YOUR OBJECTIVE: Gather each line of the entries below that includes "records".

SUPPLIED ENTRIES:
- Opening Delimiter -

(** ** The tables of powers *)

(** X7: the two tables of powers of ten agree: for every k below 16,
    [fac10[k]] is [10^k] and [fac10f[k]] is that integer as a double, with
    no rounding; and for every exponent below 64, [pow2] is the exact power
    of two, so that the binary strategy's [multiplier] and [divisor] are
    exact reciprocals. *)
Theorem power_tables_exact (k : nat) :
  ((k < 16)%nat ->
     nth k fac10 0 = 10 ^ Z.of_nat k
     /\ nth k fac10f S754_nan = Double.of_Z (nth k fac10 0))
  /\ ((k < 64)%nat ->
     pow2 k = Double.of_Z (2 ^ Z.of_nat k)
     /\ Double.mul (integer_time.multiplier k) (integer_time.divisor k) = Double.lit 1 0).
Proof.
  split; intros H.
  - do 16 (destruct k as [|k]; [split; vm_compute; reflexivity|]). lia.
  - do 64 (destruct k as [|k]; [split; vm_compute; reflexivity|]). lia.
Qed.

Lemma power_tables_exact_witness :
  (9 < 16)%nat /\ nth 9 fac10 0 = 1000000000
  /\ nth 9 fac10f S754_nan = Double.of_Z 1000000000.
Proof.
  assert (H : (9 < 16)%nat) by lia.
  destruct (proj1 (power_tables_exact 9) H) as (Hi & Hf).
  split; [exact H|]. split; [exact Hi | exact Hf].
Defined.

(** ** Counts in a named unit, decimal strategy *)

Lemma fac10_le (k : nat) : (k < 16)%nat -> nth k fac10 0 <= 10 ^ 15.
Proof.
  intros H. rewrite (fac10_nth k H). apply Z.pow_le_mono_r; lia.
Qed.

Lemma Int64_mul_then_div (c f r : Z) :
  0 < f -> Int64.mul c f = Some r -> Int64.div r f = Some c.
Proof.
  intros Hf H. unfold Int64.mul in H.
  apply Int64_checked_Some in H. destruct H as [-> Hr].
  rewrite (Int64_div_defined _ f Hr); [| lia | lia].
  now rewrite Z.quot_mul by lia.
Qed.

Lemma Int64_coarse_round_trip (c m iF r : Z) :
  0 < m -> 0 < iF -> Int64.in_range (iF * m) ->
  (v <- Int64.mul c m ;; Int64.mul v iF) = Some r ->
  (d <- Int64.mul iF m ;; Int64.div r d) = Some c.
Proof.
  intros Hm HiF Hd H.
  apply bind_Some in H. destruct H as (v & Hv & Hr).
  unfold Int64.mul in Hv, Hr.
  apply Int64_checked_Some in Hv. destruct Hv as [-> _].
  apply Int64_checked_Some in Hr. destruct Hr as [-> Hr].
  unfold Int64.mul at 1. rewrite (Int64_checked_in_range _ Hd). simpl.
  rewrite (Int64_div_defined _ (iF * m) Hr); [| nia | nia].
  replace (c * m * iF) with (c * (iF * m)) by ring.
  now rewrite Z.quot_mul by nia.
Qed.

(** X8: under the decimal strategy a count survives the round trip through
    a time value whenever the unit is not finer than the tick (and, for
    days, N is below 15): if [fromCount (c, u)] is representable then
    [toCount] of it in the same unit is [c] again. *)
Theorem count_time_count_round_trip (N : nat) (u : timeUnits.t) (c r : Z)
    (HN : (N < 16)%nat)
    (Hfine : forall k, unit_exponent u = Some k -> (k <= N)%nat)
    (Hday : u = timeUnits.day -> (N < 15)%nat) :
  count_time.fromCount N c u = Some r -> count_time.toCount N r u = Some c.
Proof.
  pose proof (fac10_pos N HN) as HiF. pose proof (fac10_le N HN) as HiFle.
  assert (Hsub : forall k, (k <= N)%nat ->
            count_time.scale_up_down N k c = Some r ->
            count_time.scale_down_up N k r = Some c).
  { intros k Hk. unfold count_time.scale_up_down, count_time.scale_down_up.
    destruct (Nat.leb_spec k N) as [_|]; [|lia].
    apply Int64_mul_then_div. apply fac10_pos. lia. }
  change (nth N fac10 0) with (count_time.iFactor N) in HiF, HiFle.
  assert (Hrange : forall m, 0 < m <= 86400 -> count_time.iFactor N * m <= 10 ^ 14 * 86400 ->
            Int64.in_range (count_time.iFactor N * m)).
  { intros m Hm Hle. unfold Int64.in_range, Int64.min_int, Int64.max_int. nia. }
  destruct u; simpl.
  - apply Hsub. apply Hfine. reflexivity.
  - apply Hsub. apply Hfine. reflexivity.
  - apply Hsub. apply Hfine. reflexivity.
  - apply Hsub. apply Hfine. reflexivity.
  - unfold count_time.seconds. apply Int64_mul_then_div. exact HiF.
  - unfold count_time.seconds. apply Int64_mul_then_div. exact HiF.
  - apply Int64_coarse_round_trip; [lia | exact HiF | apply Hrange; lia].
  - apply Int64_coarse_round_trip; [lia | exact HiF | apply Hrange; lia].
  - specialize (Hday eq_refl).
    assert (Hle : count_time.iFactor N <= 10 ^ 14).
    { unfold count_time.iFactor. rewrite (fac10_nth N HN).
      apply Z.pow_le_mono_r; lia. }
    apply Int64_coarse_round_trip; [lia | exact HiF | apply Hrange; lia].
Qed.
(** * PocketBase adapter for Better Auth: filter compiler and CRUD facade

    A shallow embedding of [src/index.ts]: the where-clause compiler
    [parseWhere], the admin session bootstrap [ensureAuth] and the eight
    adapter operations, with the properties of the specification proved
    about them.

    Conventions of the embedding.
    - JavaScript strings are [string]; template literals are written with
      [+:+].
    - JavaScript numbers are modelled at integer values ([Z]); at those the
      default stringification is the decimal numeral ([pretty]), and
      [Math.floor (a / b)] is [a `div` b].
    - Objects used as records are [gmap string WhereValue].
    - Asynchronous code that calls the backend is written in a monad that
      threads the backend world, records every effect in a trace and
      carries thrown errors. *)

From stdpp Require Import gmap strings list pretty.
From Stdlib Require Import ZArith Ascii.

Local Open Scope string_scope.
Local Open Scope Z_scope.
Local Open Scope list_scope.

(** ** Conditions

    Modelled from the spec: the type [Where] is imported from better-auth
    and its declaration is not part of the sources. Section 3 of the
    specification gives a condition as [{ field, operator, value }] with
    the value a string, a number, a boolean or an array of primitives and
    the operator one of ten names. *)

(** A primitive: [string | number | boolean]. *)
Inductive Primitive : Type :=
  | PStr (s : string)
  | PNum (n : Z)
  | PBool (b : bool).

(** [Where.value]: a primitive or an array of primitives. *)
Inductive WhereValue : Type :=
  | VPrim (p : Primitive)
  | VArr (l : list Primitive).

(** [Where.operator], the closed enumeration the compiler switches on. *)
Inductive Operator : Type :=
  | op_eq | op_ne | op_in
  | op_contains | op_starts_with | op_ends_with
  | op_gt | op_gte | op_lt | op_lte.

Record Where : Type := mkWhere {
  field : string;
  operator : Operator;
  value : WhereValue;
}.

Global Instance Primitive_eq_dec : EqDecision Primitive.
Proof. solve_decision. Defined.
Global Instance WhereValue_eq_dec : EqDecision WhereValue.
Proof. solve_decision. Defined.
Global Instance Operator_eq_dec : EqDecision Operator.
Proof. solve_decision. Defined.

(** The one-character string holding a double quote. *)
Definition dquote : string := String "034"%char EmptyString.

(** ** Host-language primitives used by the compiler *)

Module JS.

(** [ToString] on a primitive, as a template literal applies it. *)
Definition ToString_prim (p : Primitive) : string :=
  match p with
  | PStr s => s
  | PNum n => pretty n
  | PBool true => "true"
  | PBool false => "false"
  end.

(** [Array.prototype.join]: the elements' texts with [sep] between
    them, the empty string for the empty array. *)
Definition Array_join (sep : string) (texts : list string) : string :=
  String.concat sep texts.

(** [ToString] on a condition value; an array stringifies as
    [join(",")] of its elements. *)
Definition ToString (v : WhereValue) : string :=
  match v with
  | VPrim p => ToString_prim p
  | VArr l => Array_join "," (ToString_prim <$> l)
  end.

- Closing Delimiter -

FINISHED TASK:
    - Objects used as records are [gmap string WhereValue].
      threads the backend world, records every effect in a trace and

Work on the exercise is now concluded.